Vulnerability: The Great Debate
In today’s society, there seems to be a big taboo against being vulnerable and sharing one’s heart and soul. There might be a fear of overwhelming the recipient or pushing them away. However, in my 27 years, I have found that vulnerability is actually the ticket to discovering who is truly in my corner, my tribe and my community. As I mentioned in “Love in the Time of Covid,” this has been a particularly challenging year. While I have made many disparate phone calls to old friends and family -- which has directly led to countless doctors’ offices and even to the state of Washington for a six-week visit -- cried more tears than I ever imagined I had the capacity to hold (and still continue to shed), and opened up to literal strangers, I have also witnessed my own resilience, tenacity and persistence in a manner I only thought I knew. In my typical style, here are 3 lessons I have learned from allowing myself to be seen, aka #vulnerable. 1. There are truly good people out there.

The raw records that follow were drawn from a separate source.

(** [COALESCE] and [Option::or]. *)
Definition coalesce {A} (a b : option A) : option A :=
  match a with Some _ => a | None => b end.

(** [COLLATE NOCASE]: ASCII letters compare in lower case. *)
Fixpoint string_lower (s : string) : string :=
  match s with EmptyString => EmptyString | String a r => String (ascii_lower a) (string_lower r) end.

(** A column of an [ORDER BY]: the keys of two rows, and the order of the rest. *)
Definition nocase_before (a b : string) (rest : bool) : bool :=
  text_ltb (string_lower a) (string_lower b) || ((string_lower a == string_lower b) && rest).
(** [ORDER BY flag DESC]. *)
Definition flag_before (a b : bool) (rest : bool) : bool := (a && negb b) || ((eqb a b) && rest).

(** [ToString] of an integer. *)
Definition dec (n : Z) : string := pretty n.

#[global] Arguments dec : simpl never.
#[global] Arguments cast_integer : simpl never.
#[global] Arguments parse_unsigned : simpl never.

(** ** Statements over a table with a primary key *)

Section Table.
Context {K V : Type} `{Countable K}.
Implicit Types (t : gmap K V) (p : K -> V -> bool).

Definition rows t : list (K * V) := map_to_list t.

(** [SELECT COUNT of the rows where p]. *)
Definition sql_count p t : Z :=
  Z.of_nat (length (filter (fun kv => p kv.1 kv.2 = true) (rows t))).

(** [EXISTS (SELECT 1 FROM t WHERE p)]. *)
Definition sql_exists p t : bool := existsb (fun kv => p kv.1 kv.2) (rows t).

(** [UPDATE t SET f WHERE p] without a key. *)
Definition sql_update_where p (f : K -> V -> V) t : gmap K V * Z :=
  (map_imap (fun k v => Some (if p k v then f k v else v)) t, sql_count p t).

(** [DELETE FROM t WHERE p]. *)
Definition sql_delete_where p t : gmap K V * Z :=
  (filter (fun kv => p kv.1 kv.2 = false) t, sql_count p t).

(** [UPDATE t SET f WHERE key = k AND p]. *)
Definition sql_update (k : K) (p : V -> bool) (f : V -> V) t : gmap K V * Z :=
  match t !! k with
  | Some v => if p v then (<[k := f v]> t, 1) else (t, 0)
  | None => (t, 0)
  end%Z.

(** [DELETE FROM t WHERE key = k AND p]. *)
Definition sql_delete (k : K) (p : V -> bool) t : gmap K V * Z :=
  match t !! k with
  | Some v => if p v then (delete k t, 1) else (t, 0)
  | None => (t, 0)
  end%Z.

(** [SELECT .. FROM t WHERE key = k AND p]. *)
Definition sql_select (k : K) (p : V -> bool) t : option V :=
  match t !! k with
  | Some v => if p v then Some v else None
  | None => None
  end.

Lemma sql_exists_spec p t :
  sql_exists p t = true <-> exists k v, t !! k = Some v /\ p k v = true.
Proof.
  unfold sql_exists, rows. rewrite existsb_elem_of. split.
  - intros ([k v] & Hin & Hp). apply elem_of_map_to_list in Hin. eauto.
  - intros (k & v & Hk & Hp). exists (k, v). by rewrite elem_of_map_to_list.
Qed.

Lemma sql_exists_false p t :
  sql_exists p t = false <-> forall k v, t !! k = Some v -> p k v = false.
Proof.
  unfold sql_exists, rows. rewrite existsb_false. split.
  - intros Hf k v Hk. apply (Hf (k, v)). by apply elem_of_map_to_list.
  - intros Hf [k v] Hin. apply Hf. by apply elem_of_map_to_list.
Qed.

Lemma sql_count_nonneg p t : (0 <= sql_count p t)%Z.
Proof. unfold sql_count. lia. Qed.

Lemma sql_count_zero p t :
  sql_count p t = 0%Z <-> forall k v, t !! k = Some v -> p k v = false.
Proof.
  unfold sql_count, rows. split.
  - intros Hc k v Hk.
    destruct (p k v) eqn:Hp; [|done].
    assert (Hin : (k, v) ∈ filter (fun kv => p kv.1 kv.2 = true) (map_to_list t)).
    { apply list_elem_of_filter. by rewrite elem_of_map_to_list. }
    destruct (filter _ _) as [|x l] eqn:Hf; [by apply not_elem_of_nil in Hin|].
    simpl in Hc. lia.
  - intros Hf.
    destruct (filter _ _) as [|[k v] l] eqn:Hl; [done|].
    assert (Hin : (k, v) ∈ filter (fun kv => p kv.1 kv.2 = true) (map_to_list t)).
    { rewrite Hl. left. }
    apply list_elem_of_filter in Hin as [Hp Hin]. simpl in Hp.
    apply elem_of_map_to_list in Hin. apply Hf in Hin. congruence.
Qed.
(* ===== verification/Leases.v ===== *)
(** Project leases (src/agent/repositories/workers_leases.rs, first half):
    acquisition, renewal and release, and the guarded leases of the Git
    finalizer. *)
From S2P Require Import Prelude Sql AgentTypes Store.

(** ** The finalizer's condition on session controls

    [GIT_FINALIZATION_NONBLOCKING_CONTROL], in three-valued logic because the
    statements negate it over nullable columns. *)

Definition nonblocking_stopped (sc : control_row) : tri :=
  Some (sc_state sc == Stopped).

Definition nonblocking_recovery (d : db) (k : Z * string) (sc : control_row) : tri :=
  tri_and (Some (sc_state sc == ResumeRequested))
  (tri_and (tri_is_null (sc_child_pid sc))
  (tri_and (tri_is_null (sc_interactive_holder sc))
  (tri_and (tri_is_null (sc_interactive_launch_token sc))
    (Some (match git_finalizations d !! k with
           | Some g => journal_pending g
                       && sql_eq (sc_run_token sc) (Some (recovery_token (g_generation g)))
           | None => false
           end))))).

Definition nonblocking_shared (d : db) (k : Z * string) (sc : control_row) : tri :=
  tri_and (Some (bool_decide (sc_state sc ∈ [ReadyInteractive; Interactive; StopRequested])))
  (tri_and (tri_is_not_null (sc_interactive_holder sc))
  (tri_and
    (tri_or (tri_like_prefix (sc_interactive_holder sc) "clt-shared-interactive-")
    (tri_or (tri_like_prefix (sc_interactive_holder sc) "clt-stopped-shared-interactive-")
    (tri_or (tri_like_prefix (sc_interactive_holder sc) "clt-readonly-interactive-")
            (tri_like_prefix (sc_interactive_holder sc) "clt-stopped-readonly-interactive-"))))
  (tri_and
    (tri_or
      (tri_and (Some (sc_state sc == ReadyInteractive))
        (tri_and (tri_is_null (sc_child_pid sc)) (tri_is_null (sc_interactive_launch_token sc))))
      (tri_and (Some (bool_decide (sc_state sc ∈ [Interactive; StopRequested])))
        (tri_and (tri_is_not_null (sc_interactive_launch_token sc))
          (tri_eq (sc_interactive_launch_token sc) (sc_interactive_holder sc)))))
    (Some (match git_finalizations d !! k with
           | Some g => Finalization.is_terminal (g_state g)
           | None => true
           end))))).

Definition GIT_FINALIZATION_NONBLOCKING_CONTROL
    (d : db) (k : Z * string) (sc : control_row) : tri :=
  tri_or (nonblocking_stopped sc)
    (tri_or (nonblocking_recovery d k sc) (nonblocking_shared d k sc)).

(** [NOT EXISTS (SELECT 1 FROM session_controls sc WHERE sc.project_id = ?
    AND NOT (..))]. *)
Definition controls_allow_finalization (d : db) (pid : Z) : bool :=
  negb (sql_exists
    (fun k sc => (k.1 == pid)
                 && sql_holds (tri_not (GIT_FINALIZATION_NONBLOCKING_CONTROL d k sc)))
    (session_controls d)).

Definition project_has_pending_journal (d : db) (pid : Z) : bool :=
  sql_exists (fun k g => (k.1 == pid) && journal_pending g) (git_finalizations d).

(** ** Statements on the lease table *)

Definition insert_lease_or_ignore (pid : Z) (l : lease_row) (d : db)
  : res store_error (Z * db) :=
  match leases d !! pid with
  | Some _ => Ok (0%Z, d)
  | None =>
      if project_exists d pid
      then Ok (1%Z, d <| leases := <[pid := l]> (leases d) |>)
      else Err ForeignKeyViolation
  end.

(** The first statement of [try_acquire_lease]: an expired lease goes, unless a
    replacement supervisor holds it or an unfinished worker owns it. The
    expiry test compares TEXT. *)
Definition expired_lease_clearable (d : db) (pid : Z) (now : string) (l : lease_row) : bool :=
  text_leb (l_expires_at l) now
  && negb (like_prefix "clt-reattached-" (l_holder l))
  && negb (sql_exists
       (fun _ w => (w_project_id w == pid) && (w_lease_holder w == l_holder l)
                   && worker_state_active (w_state w)) (agent_workers d)).

Definition clear_expired_lease (pid : Z) (now : string) (d : db) : db :=
  d <| leases := (sql_delete pid (expired_lease_clearable d pid now) (leases d)).1 |>.

Definition try_acquire_lease (pid : Z) (holder acquired_at expires_at : string)
  : store_op bool := fun d =>
  let d1 := clear_expired_lease pid acquired_at d in
  match insert_lease_or_ignore pid (mkLease holder acquired_at expires_at) d1 with
  | Ok (inserted, d2) => (Ok (0 <? inserted)%Z, d2)
  | Err e => (Err e, d1)
  end.

(** ** The finalizer's lease *)

(** Repair of stale recovery fences: an idle queued resume of an unfinished
    journal is tagged with the journal's current generation. *)
Definition stale_recovery_fence (d : db) (pid : Z) (k : Z * string) (sc : control_row) : bool :=
  (k.1 == pid) && (sc_state sc == ResumeRequested)
  && is_null (sc_child_pid sc) && is_null (sc_interactive_holder sc)
  && is_null (sc_interactive_launch_token sc)
  && sql_like_prefix AGENT_GIT_FINALIZATION_RESUME_TOKEN_PREFIX (sc_run_token sc)
  && match git_finalizations d !! k with Some g => journal_pending g | None => false end.

Definition pending_generation (d : db) (k : Z * string) : option Z :=
  match git_finalizations d !! k with
  | Some g => if journal_pending g then Some (g_generation g) else None
  | None => None
  end.

Definition repair_recovery_fences (pid : Z) (now : string) (d : db) : db :=
  d <| session_controls :=
    (sql_update_where (stale_recovery_fence d pid)
       (fun k sc => sc <| sc_run_token := recovery_token <$> pending_generation d k |>
                       <| sc_updated_at := now |>)
       (session_controls d)).1 |>.

Definition finalizer_may_clear (d : db) (pid : Z) (now : string)
    (reclaim_holder : option string) (l : lease_row) : bool :=
  ((negb (like_prefix "clt-reattached-" (l_holder l))
    && (cast_integer (l_expires_at l) <=? cast_integer now)%Z)
   || match reclaim_holder with Some h => l_holder l == h | None => false end)
  && negb (has_active_worker d pid)
  && controls_allow_finalization d pid.

Definition try_acquire_git_finalization_lease
    (pid : Z) (holder acquired_at expires_at : string) (reclaim_holder : option string)
  : store_op bool :=
  transaction (fun d =>
    let d := repair_recovery_fences pid acquired_at d in
    let d := d <| leases :=
      (sql_delete pid (finalizer_may_clear d pid acquired_at reclaim_holder) (leases d)).1 |> in
    if project_has_pending_journal d pid
       && negb (has_active_worker d pid)
       && controls_allow_finalization d pid
    then
      match insert_lease_or_ignore pid (mkLease holder acquired_at expires_at) d with
      | Ok (inserted, d) => Commit (inserted == 1%Z) d
      | Err e => Rollback (Err e)
      end
    else Commit false d).

Definition renew_git_finalization_lease (pid : Z) (holder expires_at : string)
  : store_op bool := fun d =>
  let '(ls, changed) :=
    sql_update pid
      (fun l => (l_holder l == holder) && negb (has_active_worker d pid)
                && controls_allow_finalization d pid)
      (fun l => l <| l_expires_at := expires_at |>) (leases d) in
  (Ok (changed == 1%Z), d <| leases := ls |>).

Definition git_finalization_lease_is_owned (pid : Z) (holder now : string) (d : db) : bool :=
  match leases d !! pid with
  | Some l => (l_holder l == holder) && lease_live l now
              && negb (has_active_worker d pid) && controls_allow_finalization d pid
  | None => false
  end.

(** ** Renewal and release by the exact holder *)

Definition renew_lease (pid : Z) (holder expires_at : string) : store_op bool := fun d =>
  let '(ls, changed) :=
    sql_update pid (fun l => l_holder l == holder)
      (fun l => l <| l_expires_at := expires_at |>) (leases d) in
  let d := d <| leases := ls |> in
  if (0 <? changed)%Z then (Ok true, d) else (Ok (lease_held_by d pid holder), d).

Definition release_lease (pid : Z) (holder : string) : store_op bool := fun d =>
  let '(ls, removed) := sql_delete pid (fun l => l_holder l == holder) (leases d) in
  (Ok (0 <? removed)%Z, d <| leases := ls |>).

(** ** Reads *)

Definition lease_for_project (pid : Z) (d : db)
  : option (Z * string * string * string * string * string) :=
  match leases d !! pid, projects d !! pid with
  | Some l, Some p =>
      Some (pid, p_name p, p_path p, l_holder l, l_acquired_at l, l_expires_at l)
  | _, _ => None
  end.

(** ** Lemmas *)

Lemma tri_and_total a b :
  (exists x, a = Some x) -> (a = Some true -> exists y, b = Some y) -> exists z, tri_and a b = Some z.
Proof. intros [[] ->] Hb; [destruct (Hb eq_refl) as [[] ->]|]; simpl; eauto. Qed.

Lemma tri_or_total a b :
  (exists x, a = Some x) -> (exists y, b = Some y) -> exists z, tri_or a b = Some z.
Proof. intros [[] ->] [[] ->]; simpl; eauto. Qed.

#[export] Hint Resolve tri_and_total tri_or_total : clt_tri.

Lemma nonblocking_control_total d k sc :
  exists b, GIT_FINALIZATION_NONBLOCKING_CONTROL d k sc = Some b.
Proof.
  apply tri_or_total; [unfold nonblocking_stopped; eauto|].
  apply tri_or_total; unfold nonblocking_recovery, nonblocking_shared.
  - repeat (apply tri_and_total; [unfold tri_is_null; eauto|intros _]). eauto.
  - apply tri_and_total; [eauto|intros _].
    destruct (sc_interactive_holder sc) as [h|]; [|by exists false].
    apply tri_and_total; [by exists true|intros _].
    apply tri_and_total; [repeat apply tri_or_total; by eexists|intros _].
    apply tri_and_total; [|intros _; by eexists].
    apply tri_or_total; (apply tri_and_total; [by eexists|intros _]).
    + apply tri_and_total; [by eexists|intros _; by eexists].
    + destruct (sc_interactive_launch_token sc) as [t|]; [|by exists false].
      apply tri_and_total; [by exists true|intros _; by eexists].
Qed.

(** A control does not block the finalizer exactly when it satisfies one of the
    three clauses. *)
Lemma controls_allow_spec d pid :
  controls_allow_finalization d pid = true <->
  forall sid sc, session_controls d !! (pid, sid) = Some sc ->
    GIT_FINALIZATION_NONBLOCKING_CONTROL d (pid, sid) sc = Some true.
Proof.
  unfold controls_allow_finalization. rewrite negb_true_iff, sql_exists_false. split.
  - intros Hf sid sc Hsc. specialize (Hf _ _ Hsc). cbn [fst] in Hf.
    rewrite bool_decide_true in Hf by done.
    destruct (nonblocking_control_total d (pid, sid) sc) as [[] Hb]; by rewrite Hb in Hf |- *.
  - intros Hf [p sid] sc Hsc. cbn [fst]. case_bool_decide as Hp; [subst|done].
    by rewrite (Hf _ _ Hsc).
Qed.

Lemma insert_lease_or_ignore_cases pid l d r :
  insert_lease_or_ignore pid l d = r ->
  (exists l0, leases d !! pid = Some l0 /\ r = Ok (0%Z, d)) \/
  (leases d !! pid = None /\ project_exists d pid = true
   /\ r = Ok (1%Z, d <| leases := <[pid := l]> (leases d) |>)) \/
  (leases d !! pid = None /\ project_exists d pid = false /\ r = Err ForeignKeyViolation).
Proof.
  unfold insert_lease_or_ignore. intros <-.
  destruct (leases d !! pid); [left; eauto|right].
  destruct (project_exists d pid); eauto.
Qed.

Lemma clear_expired_lease_lookup pid now d p :
  leases (clear_expired_lease pid now d) !! p =
    match leases d !! p with
    | Some l => if (p == pid) && expired_lease_clearable d pid now l then None else Some l
    | None => None
    end.
Proof. exact (lookup_sql_delete _ _ _ _). Qed.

Whether or not you feel disillusioned about the state of world or have ever experienced heartbreak, rejection, abandonment or disappointment in some interaction, know that there are still good people out there. Case in point: I met a woman at a breathwork event (more on this later) who unsolicitedly put her hand on my knee as I laid in the fetal position, crying at the end of the class. She offered to give me a hug, which I graciously accepted. I then proceeded to cry into the arms of this beautiful stranger about chronic health conditions and the global experience that has been #2020. She proceeded to share with me the story of her own children’s mental and physical health journeys and offered to take me to her holistic health center. Again, I graciously accepted. I left that night feeling hope in a way I have not felt for more than six months.
2. Don’t stop crying.
Crying gets a bad rap in our society. So many people would rather numb their feelings by drinking, using substances, shopping, gambling, having sex, you name it than feel whatever it is the body needs to express. Maybe it is a critical boss or an insensitive partner or some backlogged trauma from a teenage breakup due to irreconcilable differences. Whatever it is, let it out. The body is so much wiser than our minds. Our body keeps score and always knows what we need. It truly knows how to heal on its own.
3. Let others see you.
Shed that tear or sob uncontrollably into a stranger’s arms after yoga, like me. Let’s be honest, several strangers’ arms. This time period has shown me that saving my face is more important than saving my (butt). So many people have come out of the woodwork to support me, if even just for a minute, an hour or a day. It has truly touched my soul. I have consistently seen that the more I have shown others what I am feeling, experiencing and thinking, the more I have allowed others to love me. As a byproduct, I have felt more connected, more loved and more accepted than I have honestly felt in a long time. If you have a habit of keeping everything to yourself, like I have in the past, let others support you.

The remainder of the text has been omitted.